Each line of the data below that holds the word "left" is to be reported in full.

Stored data.
────────────────────
Lemma concatArrayBuffers_layout_witness :
  ∃ result,
    concatArrayBuffers [[1; 2]; []; [3; 4; 5]] = Returns result ∧
    result !! 4%nat = Some 5.
Proof.
  destruct (concatArrayBuffers_layout [[1; 2]; []; [3; 4; 5]])
    as (_ & result & Hret & _ & _ & Hlayout).
  exists result. split; [exact Hret|].
  exact (Hlayout 2%nat 2%nat [3; 4; 5] 5 eq_refl eq_refl).
Defined.

(** ** [Util.binaryStringToArrayBuffer] *)

Lemma land_0xff c : Z.land c 255 = c `mod` 256 ∧ 0 ≤ Z.land c 255 < 256.
Proof.
  change 255 with (Z.ones 8). rewrite Z.land_ones by lia.
  split; [done|]. apply Z.mod_pos_bound. lia.
Qed.

(** The loop after [k] iterations: the first [k] bytes are set, the rest
    still zero. *)
Lemma fill_loop_prefix (binary : JSString) (k : nat) :
  (k ≤ length binary)%nat →
  foldl (λ byteArray i,
           Uint8Array_store byteArray i (and_0xff (charCodeAt binary i)))
        (replicate (length binary) 0) (seqZ 0 (Z.of_nat k))
  = map (λ c, Z.land c 255) (take k binary)
    ++ replicate (length binary - k) 0.
Proof.
  induction k as [|k IH]; intros Hk.
  - simpl. by rewrite Nat.sub_0_r.
  - rewrite Nat2Z.inj_succ, <- Z.add_1_r, seqZ_app by lia.
    rewrite foldl_app, IH by lia. simpl.
    destruct (lookup_lt_is_Some_2 binary k ltac:(lia)) as [c Hc].
    replace (Z.of_nat 0 + (0 + Z.of_nat k)) with (Z.of_nat k) by lia.
    unfold Uint8Array_store, charCodeAt.
    destruct (Z.ltb_spec (Z.of_nat k) 0); [lia|].
    rewrite Nat2Z.id, Hc. simpl.
    destruct (land_0xff c) as [_ Hrange].
    rewrite Z.mod_small by done.
    rewrite (take_S_r binary k c Hc), map_app. simpl.
    replace (length binary - k)%nat with (S (length binary - S k)) by lia.
    rewrite insert_app_r_alt; rewrite length_map, length_take; [|lia].
    replace (k - k `min` length binary)%nat with O by lia.
    simpl. by rewrite <- app_assoc.
Qed.

Lemma binaryStringToArrayBuffer_map (binary : JSString) :
  binaryStringToArrayBuffer binary
  = Returns (map (λ c, Z.land c 255) binary).
Proof.
  unfold binaryStringToArrayBuffer, new_Uint8Array.
  destruct (Z.ltb_spec (Z.of_nat (length binary)) 0); [lia|]. simpl.
  rewrite Nat2Z.id, fill_loop_prefix by done.
  by rewrite take_ge, Nat.sub_diag, app_nil_r.
Qed.

(** C10. [binaryStringToArrayBuffer] returns a buffer with as many bytes
    as the string has code units, the [i]-th byte being the [i]-th char
    code masked with [0xff], that is, reduced modulo 256. *)
Theorem binaryStringToArrayBuffer_bytes (binary : JSString) :
  ∃ buffer,
    binaryStringToArrayBuffer binary = Returns buffer ∧
    byteLength buffer = Z.of_nat (length binary) ∧
    ∀ (i : nat),
      buffer !! i = (λ c, Z.land c 255) <$> binary !! i ∧
      buffer !! i = (λ c, c `mod` 256) <$> binary !! i.
Proof.
  eexists. split; [apply binaryStringToArrayBuffer_map|].
  split; [unfold byteLength; by rewrite length_map|].
  intros i. rewrite list_lookup_fmap. split; [done|].
  destruct (binary !! i) as [c|]; [|done]. simpl.
  by destruct (land_0xff c) as [-> _].
Qed.

Example binaryStringToArrayBuffer_wide_code_units :
  binaryStringToArrayBuffer [72; 105; 256; 8364; 65535]
  = Returns [72; 105; 0; 172; 255].
Proof. reflexivity. Qed.

(** ** Matching by derivatives is matching *)

Module RegExpFacts.
Import RegExp.

#[local] Hint Constructors matches : core.

Lemma matches_nil_nullable p : matches p [] → nullable p = true.
Proof.
  intros Hm. remember [] as s eqn:Hs.
  induction Hm as [|cls c Hc|p q s t _ IHp _ IHq|p q s _ IH|p q s _ IH
                  |p|p s t _ _ _ _]; simpl; try done.
  - apply app_eq_nil in Hs as [-> ->]. by rewrite IHp, IHq.
  - by rewrite IH.
  - rewrite IH by done. apply orb_true_r.
Qed.

Lemma nullable_matches_nil p : nullable p = true → matches p [].
Proof.
  induction p as [|cls|p IHp q IHq|p IHp q IHq|p IH]; simpl; intros Hn;
    try done; auto.
  - apply andb_true_iff in Hn as [Hp Hq].
    change (@nil Z) with (@nil Z ++ []). auto.
  - apply orb_true_iff in Hn as [Hp|Hq]; auto.
Qed.

Lemma matches_seq_inv p q s :
  matches (Seq p q) s →
  ∃ s1 s2, s = s1 ++ s2 ∧ matches p s1 ∧ matches q s2.
Proof. inversion 1; subst; eauto. Qed.

Lemma matches_star_cons_inv p c s :
  matches (Star p) (c :: s) →
  ∃ s1 s2, s = s1 ++ s2 ∧ matches p (c :: s1) ∧ matches (Star p) s2.
Proof.
  intros Hm. remember (Star p) as r eqn:Hr. remember (c :: s) as w eqn:Hw.
  revert c s Hw.
  induction Hm as [| | | | | |p' s1 s2 Hp _ Hstar IH]; try done.
  injection Hr as ->. intros c s Hw.
  destruct s1 as [|c' s1]; simpl in Hw.
  - by apply IH.
  - injection Hw as -> <-. eauto.
Qed.

Lemma matches_opt_alt a b s :
  matches_opt (alt_opt a b) s ↔ matches_opt a s ∨ matches_opt b s.
Proof.
  destruct a as [p|], b as [q|]; simpl; try tauto.
  split; [inversion 1; subst; auto | intros [?|?]; auto].
Qed.

Lemma matches_opt_seq o q s :
  matches_opt ((λ p', Seq p' q) <$> o) s
  ↔ ∃ s1 s2, s = s1 ++ s2 ∧ matches_opt o s1 ∧ matches q s2.
Proof.
  destruct o as [p|]; simpl.
  - split; [apply matches_seq_inv | intros (s1 & s2 & -> & ? & ?); auto].
  - split; [done | by intros (? & ? & _ & [] & _)].
Qed.

(** The derivative by [c] matches [s] exactly when the pattern matches
    [c :: s]. *)
Lemma deriv_matches c p : ∀ s, matches_opt (deriv c p) s ↔ matches p (c :: s).
Proof.
  induction p as [|cls|p IHp q IHq|p IHp q IHq|p IH]; intros s; simpl.
  - split; [done | inversion 1].
  - destruct (cls c) eqn:Hc; simpl.
    + split; [inversion 1; subst; auto | inversion 1; subst; auto].
    + split; [done | inversion 1; congruence].
  - rewrite matches_opt_alt, matches_opt_seq. split.
    + intros [(s1 & s2 & -> & Hp & Hq)|Hq].
      * apply IHp in Hp. change (c :: s1 ++ s2) with ((c :: s1) ++ s2). auto.
      * destruct (nullable p) eqn:Hn; [|done].
        apply IHq in Hq. change (c :: s) with ([] ++ c :: s).
        auto using nullable_matches_nil.
    + intros (s1 & s2 & Hs & Hp & Hq)%matches_seq_inv.
      destruct s1 as [|c' s1]; simpl in Hs.
      * subst s2. right. rewrite (matches_nil_nullable p Hp). by apply IHq.
      * injection Hs as <- ->. left. exists s1, s2. by rewrite IHp.
  - rewrite matches_opt_alt, IHp, IHq.
    split; [intros [?|?]; auto | inversion 1; subst; auto].
  - rewrite matches_opt_seq. split.
    + intros (s1 & s2 & -> & Hp & Hstar). apply IH in Hp.
      change (c :: s1 ++ s2) with ((c :: s1) ++ s2). auto.
    + intros (s1 & s2 & -> & Hp & Hstar)%matches_star_cons_inv.
      exists s1, s2. by rewrite IH.
Qed.
(** * Empathic Listener: the request/response orchestration of App.jsx

    A shallow embedding of the pure helpers ([clamp], [sentimentScore],
    [routeSlashCommand], [enhancePrompt]) and of the two asynchronous
    operations ([send], [importChat]) of the single-file React client,
    followed by the properties proved about them.

    Conventions.
    - A JS string is a [string]: the bytes of its UTF-8 encoding.  All
      needles the program searches for (keywords, command names, ['/'],
      [' ']) are ASCII, and an ASCII byte never occurs inside a multi-byte
      UTF-8 sequence, so searching bytes and searching UTF-16 code units
      agree.
    - A JS number is a [jsnum]: NaN, the two infinities, or a finite value
      carried as a rational.  The program only compares numbers, it never
      computes with them, so no rounding is involved.
    - [async] code is cut at its [await]s: what runs between two awaits is a
      function on the [World]; the suspended rest of [send] is a value. *)

From Stdlib Require Import ZArith QArith String Ascii List Bool Lia.
From stdpp Require Import gmap strings.
Import ListNotations.

Local Open Scope Z_scope.
Local Open Scope string_scope.

(* ===================================================================== *)
(** ** JS strings *)
(* ===================================================================== *)

Module JsString.

Definition code (c : ascii) : N := N_of_ascii c.

Definition nl : string := String (ascii_of_N 10) EmptyString.

(** One-byte white space and line terminators: TAB, LF, VT, FF, CR, SP. *)
Definition ws1 (c : ascii) : bool :=
  ((9 <=? code c) && (code c <=? 13))%N || (code c =? 32)%N.
(** * torrent2http: a shallow embedding of [torrent2http.go]

    The program is a small HTTP front end over the libtorrent engine.  The
    engine, the operating system and the HTTP framework are external; their
    calls appear here as effects in a trace, and what they answer is an
    input of the model.  Go's [int] is the 64-bit integer of the usual
    platforms, a [Z] with its wrap-around written out; [float32] and
    [float64] are IEEE 754 binary32 and binary64, the [spec_float] of the
    Standard Library with the matching precision and exponent range. *)

From Stdlib Require Import ZArith List String Bool Lia.
From Stdlib Require Import Floats.SpecFloat.
Import ListNotations.

Local Open Scope string_scope.
Local Open Scope list_scope.
Local Open Scope Z_scope.

(** ** Configuration ([type Config struct]) *)

Record Config : Type := {
  uri : string;
  bindAddress : string;
  maxUploadRate : Z;
  maxDownloadRate : Z;
  downloadPath : string;
  keepFiles : bool;
  encryption : Z;
  noSparseFile : bool;
  idleTimeout : Z;
  portLower : Z;
  portUpper : Z;
  buffer : spec_float
}.

(** ** Integers and durations *)

(** Go's [int] and [int64]: two's complement on 64 bits. *)
Definition wrap64 (z : Z) : Z := (z + 2 ^ 63) mod 2 ^ 64 - 2 ^ 63.

(** [time.Second], in nanoseconds, the unit of [time.Duration]. *)
Definition time_Second : Z := 1000000000.

(** ** What the engine reports *)

(** [torrent_status], by the getters the program reads. *)
Record torrent_status : Type := {
  GetState : Z;
  GetProgress : spec_float;
  GetDownload_rate : Z;
  GetUpload_rate : Z;
  GetNum_peers : Z;
  GetNum_incomplete : Z;
  GetNum_seeds : Z;
  GetNum_complete : Z;
  GetHas_metadata : bool;
  GetIs_seeding : bool;
  GetIs_finished : bool
}.

(** [torrent_info], by the two calls [removeFiles] makes on it;
    [File_at_GetPath i] is [File_at(i).GetPath()]. *)
Record torrent_info : Type := {
  Num_files : Z;
  File_at_GetPath : Z -> string
}.

(** The only alert category the program names. *)
Inductive alert_category : Type :=
| AlertStorage_notification.

(** ** Effects

    One constructor per call that leaves the program: the logger, the
    session, the torrent handle, the file system, the clock and the process
    exit. *)

Inductive effect : Type :=
| Println (msg : string)
| Stop_dht
| Stop_lsd
| Stop_upnp
| Stop_natpmp
| Set_alert_mask (mask : alert_category)
| Remove_torrent (options : Z)
| Wait_for_alert (seconds : Z)
| Pop_alert2
| Torrent_Status
| Torrent_Get_torrent_info
| Piece_priority (index priority : Z)
| RemoveAll (path : string)
| Sleep (nanoseconds : Z)
| Exit (code : Z).

(** A loop that waits on the engine either completes or is still waiting
    when the fuel is spent; both carry the effects issued so far. *)

Inductive run : Type :=
| Done (tr : list effect)
| Pending (tr : list effect).

Definition trace_of (r : run) : list effect :=
  match r with
  | Done tr => tr
  | Pending tr => tr
  end.

Definition and_then (pre : list effect) (r : run) : run :=
  match r with
  | Done tr => Done (pre ++ tr)
  | Pending tr => Pending (pre ++ tr)
  end.

(** ** Teardown: [stopServices], [removeFiles], [shutdown] *)

(** A torrent handle, by what it answers while one handler or one teardown
    step runs. *)
Module Torrent_handle.

Record t : Type := {
  Name : string;
  Status : torrent_status;
  Save_path : string;
  Get_torrent_info : torrent_info
}.

End Torrent_handle.

(** What the engine answers during a teardown.  [alerts k] is the answer to
    the [k]-th [Wait_for_alert(30s)]: [None] when the poll comes back with a
    null pointer, [Some what] when an alert is pending, [what] being the
    name [Pop_alert2().What()] then reports.  [torrentHandle] is what the
    handle answers when [removeFiles] runs. *)

Record Engine : Type := {
  alerts : nat -> option string;
  torrentHandle : Torrent_handle.t
}.

Section Teardown.

(** [path.Join] is the Go library's; the teardown only hands its result
    to [os.RemoveAll]. *)
Variable path_Join : string -> string -> string.

(** [func stopServices()] *)
Definition stopServices : list effect :=
  [ Println "Stopping DHT..."; Stop_dht;
    Println "Stopping LSD..."; Stop_lsd;
    Println "Stopping UPNP..."; Stop_upnp;
    Println "Stopping NATPMP..."; Stop_natpmp ].

(** The body of [for i := 0; i < torrentInfo.Num_files(); i++]: [todo]
    iterations are left, the next one at index [i]. *)
Fixpoint removeFiles_loop (eng : Engine) (todo : nat) (i : Z) : list effect :=
  match todo with
  | O => []
  | S todo' =>
      RemoveAll
        (path_Join (Torrent_handle.Save_path (torrentHandle eng))
           (File_at_GetPath
              (Torrent_handle.Get_torrent_info (torrentHandle eng)) i))
      :: removeFiles_loop eng todo' (i + 1)
  end.

(** [func removeFiles()] *)
Definition removeFiles (eng : Engine) : list effect :=
  if Bool.eqb (GetHas_metadata (Torrent_handle.Status (torrentHandle eng)))
       false
  then [ Torrent_Status ]
  else
    Torrent_Status :: Torrent_Get_torrent_info
    :: removeFiles_loop eng
         (Z.to_nat
            (Num_files (Torrent_handle.Get_torrent_info (torrentHandle eng))))
         0.

(** The [for { ... }] of [shutdown]; poll number [k] is next. *)
Fixpoint wait_loop (fuel : nat) (eng : Engine) (k : nat) : run :=
  match fuel with
  | O => Pending []
  | S fuel' =>
      match alerts eng k with
      | None => Done [ Wait_for_alert 30 ]
      | Some what =>
          if String.eqb what "cache_flushed_alert"
          then Done [ Wait_for_alert 30; Pop_alert2 ]
          else and_then [ Wait_for_alert 30; Pop_alert2 ]
                        (wait_loop fuel' eng (S k))
      end
  end.

(** [func shutdown()]; [Done] is a run that reached [os.Exit(0)]. *)
Definition shutdown (fuel : nat) (cfg : Config) (eng : Engine) : run :=
  and_then (Println "Stopping torrent2http..." :: stopServices
            ++ [ Println "Removing torrent..." ])
    (if Bool.eqb (keepFiles cfg) false then
       and_then [ Set_alert_mask AlertStorage_notification;
                  Remove_torrent 1;
                  Println "Waiting for files to be removed..." ]
         (match wait_loop fuel eng 0 with
          | Done tr =>
              Done (tr ++ removeFiles eng ++ [ Println "Bye bye"; Exit 0 ])
          | Pending tr => Pending tr
          end)
     else Done [ Println "Bye bye"; Exit 0 ]).

End Teardown.

(** ** Floating point: Go's [float64] and [float32]

    Values are [spec_float]s; the operations are the IEEE 754 ones of the
    Standard Library at the format's precision and exponent range.  The
    [math] functions follow their documentation in Go's library. *)

Definition is_finite (x : spec_float) : bool :=
  match x with
  | S754_zero _ | S754_finite _ _ _ => true
  | _ => false
  end.

Definition is_nan (x : spec_float) : bool :=
  match x with
  | S754_nan => true
  | _ => false
  end.

Definition is_zero (x : spec_float) : bool :=
  match x with
  | S754_zero _ => true
  | _ => false
  end.

Definition is_pinf (x : spec_float) : bool :=
  match x with
  | S754_infinity false => true
  | _ => false
  end.

Definition signbit (x : spec_float) : bool :=
  match x with
  | S754_zero s | S754_infinity s | S754_finite s _ _ => s
  | S754_nan => false
  end.

(** The integer part of a float, towards zero; none for NaN and the
    infinities. *)
Definition trunc (x : spec_float) : option Z :=
  match x with
  | S754_zero _ => Some 0
  | S754_finite s m e =>
      Some (cond_Zopp s (if 0 <=? e then Z.pos m * 2 ^ e
                         else Z.pos m / 2 ^ (- e)))
  | _ => None
  end.

Module Float32.

Definition prec : Z := 24.
Definition emax : Z := 128.

(** [float32(n)] for an integer [n]. *)
Definition of_int (n : Z) : spec_float := binary_normalize prec emax n 0 false.

Definition div : spec_float -> spec_float -> spec_float := SFdiv prec emax.

End Float32.

Module Float64.

Definition prec : Z := 53.
Definition emax : Z := 1024.

Definition zero : spec_float := S754_zero false.

(** [float64(n)] for an integer [n]. *)
Definition of_int (n : Z) : spec_float := binary_normalize prec emax n 0 false.

Definition one : spec_float := of_int 1.

(** [float64(x)] for a [float32] [x]: the same value, in binary64. *)
Definition of_float32 (x : spec_float) : spec_float :=
  match x with
  | S754_finite s m e => binary_round prec emax s m e
  | _ => x
  end.
(** * Receipt ingestion and ledger synchronisation: a shallow embedding

    The development follows the Python sources function by function:
    - [azure_functions.py]: the rate limiter, the blob pipeline
      ([process_receipt_blob] and its helpers), field extraction, the ledger
      synchronisation ([process_to_xero], contact resolution, bill creation)
      and the auto-pay sweep;
    - [email_processing_service.py]: the e-mail adapter
      ([EmailReceiptProcessor] and the HTTP entry point).

    Python [float]s are Rocq's primitive binary64 floats, so arithmetic on
    amounts is the interpreter's own.  Wall-clock time is a rational number of
    seconds.  Services outside the repository (record store, blob store,
    document analysis, ledger API) are modelled by a world state together with
    an oracle deciding which external calls fail. *)

From Stdlib Require Import ZArith QArith Qround Lia Lqa Bool List String Ascii.
From Stdlib Require Import Floats Uint63 DecimalString.
Import ListNotations.

Set Warnings "-inexact-float".

#[local] Open Scope string_scope.
#[local] Open Scope list_scope.

(* ================================================================== *)
(** * Python values *)
(* ================================================================== *)

Module Py.

(** A Python number as the sources produce them: the literals [0] and [1] are
    [int]s, everything read from the analysis service is a [float]. *)
Inductive number : Type :=
| PyInt (z : Z)
| PyFloat (f : float).

(** [x > 0] on a number. Comparisons with NaN are [False]. *)
Definition gt0 (x : number) : bool :=
  match x with
  | PyInt z => (0 <? z)%Z
  | PyFloat f => PrimFloat.ltb 0%float f
  end.

(** Truthiness of a [float]: every value but [0.0] and [-0.0]. *)
Definition truthy_float (f : float) : bool := negb (PrimFloat.eqb f 0%float).

(** Truthiness of a [str]: non-empty. *)
Definition truthy_str (s : string) : bool :=
  match s with EmptyString => false | String _ _ => true end.

(** [x or y] on optional objects that are truthy whenever present. *)
Definition or_else {A : Type} (x y : option A) : option A :=
  match x with Some _ => x | None => y end.

(** Exact value of a finite float as a fraction [(numerator, denominator)],
    with the sign kept apart. *)
Definition decompose (x : float) : option (bool * Z * Z) :=
  match Prim2SF x with
  | S754_finite s m e =>
      if (0 <=? e)%Z then Some (s, (Z.pos m * 2 ^ e)%Z, 1%Z)
      else Some (s, Z.pos m, (2 ^ (- e))%Z)
  | _ => None
  end.

(** Nearest integer to [n / d], ties to the even neighbour ([d > 0], [n >= 0]). *)
Definition div_half_even (n d : Z) : Z :=
  let q := (n / d)%Z in
  let r := (n mod d)%Z in
  match (2 * r ?= d)%Z with
  | Lt => q
  | Gt => (q + 1)%Z
  | Eq => if Z.even q then q else (q + 1)%Z
  end.

(** The builtin [round(x, 2)] on a float: the exact binary value is rounded to
    two decimals, ties to even, and the decimal is read back as the nearest
    float. Values with no fractional bits, zeros, infinities and NaN are
    returned unchanged. (For magnitudes below 2^53 / 100 the conversion of the
    scaled integer is exact.) *)
Definition round2 (x : float) : float :=
  match decompose x with
  | Some (s, n, d) =>
      if (d =? 1)%Z then x
      else
        let k := div_half_even (n * 100) d in
        let r := PrimFloat.div (PrimFloat.of_uint63 (Uint63.of_Z k)) 100%float in
        if s then PrimFloat.opp r else r
  | None => x
  end.

End Py.

(* ================================================================== *)
(** * String operations used by the sources *)
(* ================================================================== *)

(** Python [str] methods on ASCII text. *)
Module Str.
────────────────────
Answer section.
      * injection Hs as <- ->. left. exists s1, s2. by rewrite IHp.
    iterations are left, the next one at index [i]. *)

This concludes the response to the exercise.